*RECORDS TO PROCESS:*
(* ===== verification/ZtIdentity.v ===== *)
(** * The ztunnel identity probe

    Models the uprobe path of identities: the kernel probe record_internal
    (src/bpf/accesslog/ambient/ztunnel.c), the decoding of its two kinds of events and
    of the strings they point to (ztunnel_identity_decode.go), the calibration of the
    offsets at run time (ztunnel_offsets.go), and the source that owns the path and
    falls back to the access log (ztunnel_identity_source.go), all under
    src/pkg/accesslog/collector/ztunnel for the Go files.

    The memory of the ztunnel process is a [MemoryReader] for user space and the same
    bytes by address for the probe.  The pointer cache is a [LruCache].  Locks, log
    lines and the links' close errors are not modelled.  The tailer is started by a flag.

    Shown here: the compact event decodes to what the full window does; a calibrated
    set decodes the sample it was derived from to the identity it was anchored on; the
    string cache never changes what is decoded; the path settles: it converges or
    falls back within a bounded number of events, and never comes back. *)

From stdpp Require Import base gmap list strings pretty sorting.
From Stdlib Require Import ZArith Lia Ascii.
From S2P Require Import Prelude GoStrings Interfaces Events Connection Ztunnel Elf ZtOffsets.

---

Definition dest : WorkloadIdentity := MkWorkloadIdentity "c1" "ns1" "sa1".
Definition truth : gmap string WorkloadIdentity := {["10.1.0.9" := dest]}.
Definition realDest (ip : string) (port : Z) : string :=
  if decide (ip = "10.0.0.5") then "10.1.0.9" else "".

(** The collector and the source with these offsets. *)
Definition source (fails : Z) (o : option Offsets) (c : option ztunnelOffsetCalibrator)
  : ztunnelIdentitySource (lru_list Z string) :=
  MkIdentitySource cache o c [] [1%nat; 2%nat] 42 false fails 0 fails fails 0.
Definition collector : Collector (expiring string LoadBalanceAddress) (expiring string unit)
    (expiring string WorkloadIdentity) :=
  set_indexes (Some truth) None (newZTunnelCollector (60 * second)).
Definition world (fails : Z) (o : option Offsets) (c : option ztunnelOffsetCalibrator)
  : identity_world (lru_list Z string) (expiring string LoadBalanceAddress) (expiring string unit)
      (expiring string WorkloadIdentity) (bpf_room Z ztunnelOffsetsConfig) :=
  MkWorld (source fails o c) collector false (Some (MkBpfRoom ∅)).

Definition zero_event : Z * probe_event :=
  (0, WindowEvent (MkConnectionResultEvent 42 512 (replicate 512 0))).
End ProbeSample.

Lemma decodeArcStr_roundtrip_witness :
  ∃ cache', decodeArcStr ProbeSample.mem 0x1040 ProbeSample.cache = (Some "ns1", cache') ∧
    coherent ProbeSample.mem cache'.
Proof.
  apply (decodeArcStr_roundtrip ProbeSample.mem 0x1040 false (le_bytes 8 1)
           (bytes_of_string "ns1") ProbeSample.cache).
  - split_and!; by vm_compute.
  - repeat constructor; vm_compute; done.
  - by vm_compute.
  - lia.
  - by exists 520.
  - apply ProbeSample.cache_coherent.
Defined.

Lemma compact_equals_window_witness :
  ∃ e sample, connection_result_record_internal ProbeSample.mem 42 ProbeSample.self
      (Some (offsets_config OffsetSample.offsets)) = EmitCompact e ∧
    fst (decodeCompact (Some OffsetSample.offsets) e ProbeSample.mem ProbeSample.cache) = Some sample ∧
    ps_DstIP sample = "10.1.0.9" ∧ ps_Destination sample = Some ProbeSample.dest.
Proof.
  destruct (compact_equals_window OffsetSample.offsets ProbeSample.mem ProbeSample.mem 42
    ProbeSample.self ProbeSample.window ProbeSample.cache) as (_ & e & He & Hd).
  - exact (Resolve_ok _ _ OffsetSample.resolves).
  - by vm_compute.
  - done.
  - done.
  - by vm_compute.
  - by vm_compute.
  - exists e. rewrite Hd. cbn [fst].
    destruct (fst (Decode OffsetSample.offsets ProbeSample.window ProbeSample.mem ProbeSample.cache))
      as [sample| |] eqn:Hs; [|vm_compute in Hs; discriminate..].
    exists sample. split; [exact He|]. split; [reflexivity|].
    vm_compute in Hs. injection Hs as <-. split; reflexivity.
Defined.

--

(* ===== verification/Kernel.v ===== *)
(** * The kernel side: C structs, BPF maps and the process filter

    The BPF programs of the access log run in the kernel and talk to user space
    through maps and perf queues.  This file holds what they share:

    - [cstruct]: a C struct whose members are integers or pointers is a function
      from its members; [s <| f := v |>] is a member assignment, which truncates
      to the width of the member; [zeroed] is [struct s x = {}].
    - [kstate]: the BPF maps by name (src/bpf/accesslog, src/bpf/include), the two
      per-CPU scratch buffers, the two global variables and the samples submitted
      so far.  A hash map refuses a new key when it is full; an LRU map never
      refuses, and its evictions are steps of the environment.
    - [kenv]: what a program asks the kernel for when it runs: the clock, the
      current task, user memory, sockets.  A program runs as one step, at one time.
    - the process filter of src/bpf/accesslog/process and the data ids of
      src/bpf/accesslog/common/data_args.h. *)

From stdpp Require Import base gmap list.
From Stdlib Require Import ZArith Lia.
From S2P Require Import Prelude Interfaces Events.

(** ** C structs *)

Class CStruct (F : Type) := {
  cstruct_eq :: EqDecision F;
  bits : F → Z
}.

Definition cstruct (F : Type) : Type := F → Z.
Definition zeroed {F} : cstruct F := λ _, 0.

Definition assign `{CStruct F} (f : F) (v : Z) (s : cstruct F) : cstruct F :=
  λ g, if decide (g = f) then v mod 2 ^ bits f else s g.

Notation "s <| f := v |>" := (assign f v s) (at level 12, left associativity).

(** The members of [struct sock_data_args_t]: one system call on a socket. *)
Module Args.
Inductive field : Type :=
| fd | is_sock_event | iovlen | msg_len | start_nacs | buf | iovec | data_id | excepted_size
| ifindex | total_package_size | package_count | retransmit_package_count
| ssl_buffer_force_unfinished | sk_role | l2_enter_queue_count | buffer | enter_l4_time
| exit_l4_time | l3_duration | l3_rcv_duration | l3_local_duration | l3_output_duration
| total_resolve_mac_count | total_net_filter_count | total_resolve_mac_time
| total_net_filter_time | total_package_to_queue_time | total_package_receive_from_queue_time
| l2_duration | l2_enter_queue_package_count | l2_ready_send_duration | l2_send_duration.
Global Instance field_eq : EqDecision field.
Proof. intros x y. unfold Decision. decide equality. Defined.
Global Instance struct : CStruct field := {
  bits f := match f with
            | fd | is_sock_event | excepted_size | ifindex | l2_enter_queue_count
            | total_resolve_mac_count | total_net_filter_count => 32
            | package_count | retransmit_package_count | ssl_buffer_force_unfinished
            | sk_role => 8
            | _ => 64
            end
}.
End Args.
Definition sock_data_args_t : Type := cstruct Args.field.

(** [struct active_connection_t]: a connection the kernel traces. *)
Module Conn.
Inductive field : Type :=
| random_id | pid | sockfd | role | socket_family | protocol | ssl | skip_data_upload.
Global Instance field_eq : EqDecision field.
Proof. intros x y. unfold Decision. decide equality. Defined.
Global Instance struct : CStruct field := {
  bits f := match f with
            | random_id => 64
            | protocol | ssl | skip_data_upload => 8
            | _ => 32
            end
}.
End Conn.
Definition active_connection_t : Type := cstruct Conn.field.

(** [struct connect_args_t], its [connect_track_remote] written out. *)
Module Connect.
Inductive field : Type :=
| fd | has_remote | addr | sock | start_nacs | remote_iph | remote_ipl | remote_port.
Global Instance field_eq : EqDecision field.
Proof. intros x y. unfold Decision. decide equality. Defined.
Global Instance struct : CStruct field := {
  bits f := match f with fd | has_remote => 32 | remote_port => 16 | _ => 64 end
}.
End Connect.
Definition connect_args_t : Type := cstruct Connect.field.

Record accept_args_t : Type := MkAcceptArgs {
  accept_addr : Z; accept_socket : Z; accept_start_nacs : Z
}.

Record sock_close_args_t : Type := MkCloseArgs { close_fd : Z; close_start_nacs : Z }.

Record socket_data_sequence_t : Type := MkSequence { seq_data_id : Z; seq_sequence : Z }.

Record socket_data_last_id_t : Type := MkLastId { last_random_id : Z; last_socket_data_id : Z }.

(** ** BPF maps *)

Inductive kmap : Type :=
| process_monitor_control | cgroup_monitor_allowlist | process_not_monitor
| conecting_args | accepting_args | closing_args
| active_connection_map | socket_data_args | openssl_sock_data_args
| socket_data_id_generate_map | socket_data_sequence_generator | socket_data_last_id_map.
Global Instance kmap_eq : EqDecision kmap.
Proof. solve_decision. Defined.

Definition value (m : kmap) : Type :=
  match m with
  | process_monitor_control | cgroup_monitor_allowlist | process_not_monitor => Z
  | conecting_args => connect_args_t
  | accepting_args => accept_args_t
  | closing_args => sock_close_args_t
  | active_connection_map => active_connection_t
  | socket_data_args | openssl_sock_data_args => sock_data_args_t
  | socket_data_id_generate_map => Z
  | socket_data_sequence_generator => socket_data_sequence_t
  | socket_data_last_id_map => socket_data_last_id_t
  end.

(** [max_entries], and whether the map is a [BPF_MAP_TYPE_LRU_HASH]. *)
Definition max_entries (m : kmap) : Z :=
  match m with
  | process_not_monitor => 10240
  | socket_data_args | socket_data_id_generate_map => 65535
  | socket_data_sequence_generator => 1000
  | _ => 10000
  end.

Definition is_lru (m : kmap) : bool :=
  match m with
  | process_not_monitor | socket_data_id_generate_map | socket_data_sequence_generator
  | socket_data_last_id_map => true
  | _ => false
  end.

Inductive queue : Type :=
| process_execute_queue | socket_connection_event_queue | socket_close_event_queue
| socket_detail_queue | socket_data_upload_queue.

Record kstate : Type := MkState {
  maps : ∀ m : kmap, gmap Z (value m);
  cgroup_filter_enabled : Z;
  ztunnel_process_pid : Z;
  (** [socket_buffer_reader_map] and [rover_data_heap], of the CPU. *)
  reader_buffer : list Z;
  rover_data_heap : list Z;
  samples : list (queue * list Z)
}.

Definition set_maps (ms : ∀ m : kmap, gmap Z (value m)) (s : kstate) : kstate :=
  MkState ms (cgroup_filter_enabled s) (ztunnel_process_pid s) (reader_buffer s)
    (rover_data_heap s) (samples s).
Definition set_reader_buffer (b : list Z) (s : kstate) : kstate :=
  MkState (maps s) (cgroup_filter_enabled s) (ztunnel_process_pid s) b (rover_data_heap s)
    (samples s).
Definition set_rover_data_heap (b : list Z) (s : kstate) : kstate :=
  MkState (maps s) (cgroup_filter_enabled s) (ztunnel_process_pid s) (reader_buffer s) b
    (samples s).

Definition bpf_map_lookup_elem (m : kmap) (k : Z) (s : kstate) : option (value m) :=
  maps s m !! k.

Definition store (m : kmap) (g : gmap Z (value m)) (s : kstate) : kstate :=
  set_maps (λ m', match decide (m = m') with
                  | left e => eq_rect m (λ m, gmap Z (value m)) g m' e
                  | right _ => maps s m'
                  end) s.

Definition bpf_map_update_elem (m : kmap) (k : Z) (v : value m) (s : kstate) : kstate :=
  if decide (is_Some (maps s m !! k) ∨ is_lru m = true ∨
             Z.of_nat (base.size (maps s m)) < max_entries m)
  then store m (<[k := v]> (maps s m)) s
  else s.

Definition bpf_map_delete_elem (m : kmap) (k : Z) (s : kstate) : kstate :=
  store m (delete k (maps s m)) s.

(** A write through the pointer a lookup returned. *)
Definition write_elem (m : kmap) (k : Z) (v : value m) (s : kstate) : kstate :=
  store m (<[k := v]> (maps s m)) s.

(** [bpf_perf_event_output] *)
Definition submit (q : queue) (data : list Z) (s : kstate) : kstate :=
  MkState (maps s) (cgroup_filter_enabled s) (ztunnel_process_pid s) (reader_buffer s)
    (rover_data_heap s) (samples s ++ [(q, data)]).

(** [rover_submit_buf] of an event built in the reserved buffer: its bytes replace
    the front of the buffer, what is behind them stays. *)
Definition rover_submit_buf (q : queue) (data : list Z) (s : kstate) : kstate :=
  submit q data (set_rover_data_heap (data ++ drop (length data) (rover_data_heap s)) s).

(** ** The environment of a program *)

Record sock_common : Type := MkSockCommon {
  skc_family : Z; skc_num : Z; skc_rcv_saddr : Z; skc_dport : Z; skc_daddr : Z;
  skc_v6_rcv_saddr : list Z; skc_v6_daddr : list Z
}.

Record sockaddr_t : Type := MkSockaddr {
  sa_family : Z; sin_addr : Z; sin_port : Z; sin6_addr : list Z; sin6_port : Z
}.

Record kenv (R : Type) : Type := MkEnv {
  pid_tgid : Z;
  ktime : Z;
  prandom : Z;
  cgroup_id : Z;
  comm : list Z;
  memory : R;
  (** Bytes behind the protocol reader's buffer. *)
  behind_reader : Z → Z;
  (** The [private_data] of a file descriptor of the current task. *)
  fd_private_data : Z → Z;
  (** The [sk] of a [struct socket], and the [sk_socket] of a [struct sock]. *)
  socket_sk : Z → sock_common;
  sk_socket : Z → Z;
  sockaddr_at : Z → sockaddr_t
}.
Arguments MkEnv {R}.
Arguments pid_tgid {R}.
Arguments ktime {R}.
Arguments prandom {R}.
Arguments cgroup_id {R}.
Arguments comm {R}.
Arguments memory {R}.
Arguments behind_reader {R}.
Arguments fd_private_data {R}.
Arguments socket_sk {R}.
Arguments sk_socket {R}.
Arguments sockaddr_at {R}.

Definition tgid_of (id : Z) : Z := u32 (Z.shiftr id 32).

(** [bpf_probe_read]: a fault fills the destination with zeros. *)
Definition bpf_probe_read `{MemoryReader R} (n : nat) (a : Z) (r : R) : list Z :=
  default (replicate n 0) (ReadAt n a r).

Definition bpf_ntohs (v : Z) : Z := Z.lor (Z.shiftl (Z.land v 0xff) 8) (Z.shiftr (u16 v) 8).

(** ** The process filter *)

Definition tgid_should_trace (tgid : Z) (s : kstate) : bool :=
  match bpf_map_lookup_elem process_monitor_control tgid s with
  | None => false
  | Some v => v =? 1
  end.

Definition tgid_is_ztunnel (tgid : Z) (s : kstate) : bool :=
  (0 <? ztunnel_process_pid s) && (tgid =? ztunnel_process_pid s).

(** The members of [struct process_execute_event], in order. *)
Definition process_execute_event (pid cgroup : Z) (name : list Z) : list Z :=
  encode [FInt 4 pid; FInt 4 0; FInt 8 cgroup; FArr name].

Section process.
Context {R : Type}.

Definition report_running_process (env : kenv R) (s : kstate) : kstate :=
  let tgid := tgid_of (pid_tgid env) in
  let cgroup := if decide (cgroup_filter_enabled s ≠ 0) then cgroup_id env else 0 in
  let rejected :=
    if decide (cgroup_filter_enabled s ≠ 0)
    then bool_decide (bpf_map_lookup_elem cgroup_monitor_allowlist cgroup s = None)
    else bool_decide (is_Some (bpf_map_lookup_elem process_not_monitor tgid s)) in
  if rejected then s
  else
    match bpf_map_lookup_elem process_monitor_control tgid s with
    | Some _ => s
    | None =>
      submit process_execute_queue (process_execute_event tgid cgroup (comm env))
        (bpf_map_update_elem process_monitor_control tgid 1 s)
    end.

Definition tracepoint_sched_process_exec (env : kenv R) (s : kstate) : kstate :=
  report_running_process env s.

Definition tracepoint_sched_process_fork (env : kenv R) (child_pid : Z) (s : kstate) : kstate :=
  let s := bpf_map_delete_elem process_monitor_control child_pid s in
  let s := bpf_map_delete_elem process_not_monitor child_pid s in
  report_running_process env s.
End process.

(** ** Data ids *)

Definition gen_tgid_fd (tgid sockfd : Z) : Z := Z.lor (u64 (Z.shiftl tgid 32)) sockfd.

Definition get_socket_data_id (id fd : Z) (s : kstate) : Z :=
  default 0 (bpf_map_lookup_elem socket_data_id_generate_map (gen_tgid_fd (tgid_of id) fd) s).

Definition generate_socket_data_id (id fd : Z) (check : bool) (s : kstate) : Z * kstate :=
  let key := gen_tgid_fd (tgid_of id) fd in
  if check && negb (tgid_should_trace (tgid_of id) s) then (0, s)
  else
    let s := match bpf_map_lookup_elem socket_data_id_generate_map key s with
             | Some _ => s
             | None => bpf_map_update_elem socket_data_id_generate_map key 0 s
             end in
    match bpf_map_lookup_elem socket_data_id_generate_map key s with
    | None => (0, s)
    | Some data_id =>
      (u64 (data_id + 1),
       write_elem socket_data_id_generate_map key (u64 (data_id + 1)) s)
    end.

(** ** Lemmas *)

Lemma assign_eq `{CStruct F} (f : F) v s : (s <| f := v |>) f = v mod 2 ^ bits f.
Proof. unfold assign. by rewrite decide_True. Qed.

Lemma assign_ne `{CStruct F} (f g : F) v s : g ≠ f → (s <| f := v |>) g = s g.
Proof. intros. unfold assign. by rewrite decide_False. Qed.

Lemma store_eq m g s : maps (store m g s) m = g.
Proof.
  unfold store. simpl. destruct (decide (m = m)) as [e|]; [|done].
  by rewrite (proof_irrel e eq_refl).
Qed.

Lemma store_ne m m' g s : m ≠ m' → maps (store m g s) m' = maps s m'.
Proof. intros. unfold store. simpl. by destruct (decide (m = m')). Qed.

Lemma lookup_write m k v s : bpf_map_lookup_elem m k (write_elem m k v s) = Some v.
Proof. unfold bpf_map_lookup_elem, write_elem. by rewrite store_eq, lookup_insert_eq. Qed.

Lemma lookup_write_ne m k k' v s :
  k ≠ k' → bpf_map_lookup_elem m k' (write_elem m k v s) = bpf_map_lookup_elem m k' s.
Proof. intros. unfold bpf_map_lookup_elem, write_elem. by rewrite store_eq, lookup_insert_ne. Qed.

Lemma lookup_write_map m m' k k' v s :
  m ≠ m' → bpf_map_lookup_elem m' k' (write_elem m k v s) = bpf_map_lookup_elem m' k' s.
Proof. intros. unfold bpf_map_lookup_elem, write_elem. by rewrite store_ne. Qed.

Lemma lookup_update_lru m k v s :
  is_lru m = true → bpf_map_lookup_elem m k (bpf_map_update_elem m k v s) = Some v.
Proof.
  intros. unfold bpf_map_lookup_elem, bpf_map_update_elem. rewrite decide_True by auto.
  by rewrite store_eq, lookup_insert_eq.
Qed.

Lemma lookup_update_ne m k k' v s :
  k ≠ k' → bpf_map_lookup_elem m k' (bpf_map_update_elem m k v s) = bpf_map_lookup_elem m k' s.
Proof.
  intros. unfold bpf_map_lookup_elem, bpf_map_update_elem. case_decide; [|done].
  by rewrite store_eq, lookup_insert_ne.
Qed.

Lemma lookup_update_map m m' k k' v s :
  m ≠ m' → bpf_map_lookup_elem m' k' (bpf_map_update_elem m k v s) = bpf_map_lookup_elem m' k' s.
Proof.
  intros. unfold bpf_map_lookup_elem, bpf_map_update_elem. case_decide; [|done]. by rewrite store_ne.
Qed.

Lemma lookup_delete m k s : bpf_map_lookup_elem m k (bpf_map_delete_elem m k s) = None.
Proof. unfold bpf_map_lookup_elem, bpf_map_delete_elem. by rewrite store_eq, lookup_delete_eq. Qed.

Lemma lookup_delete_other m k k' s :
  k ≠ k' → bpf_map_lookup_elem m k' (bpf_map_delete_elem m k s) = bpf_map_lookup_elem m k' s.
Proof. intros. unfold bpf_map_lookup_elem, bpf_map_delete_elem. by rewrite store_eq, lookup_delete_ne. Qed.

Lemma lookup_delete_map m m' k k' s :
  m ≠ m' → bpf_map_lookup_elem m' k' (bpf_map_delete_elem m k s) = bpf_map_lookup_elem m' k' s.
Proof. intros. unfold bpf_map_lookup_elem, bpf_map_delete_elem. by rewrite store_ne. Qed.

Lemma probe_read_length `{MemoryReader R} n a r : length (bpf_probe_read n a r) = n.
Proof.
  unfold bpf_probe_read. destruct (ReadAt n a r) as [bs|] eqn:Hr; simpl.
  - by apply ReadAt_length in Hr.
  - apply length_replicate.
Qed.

*WHAT THE TASK ASKS:* Give back, unchanged, the run of lines in the listing above that begins at the line containing "Proof. intros. unfold store." and ends at the line containing "Proof. unfold bpf_map_lookup_elem, write_elem.", both included.

*REPLY:*
Proof. intros. unfold store. simpl. by destruct (decide (m = m')). Qed.

Lemma lookup_write m k v s : bpf_map_lookup_elem m k (write_elem m k v s) = Some v.
Proof. unfold bpf_map_lookup_elem, write_elem. by rewrite store_eq, lookup_insert_eq. Qed.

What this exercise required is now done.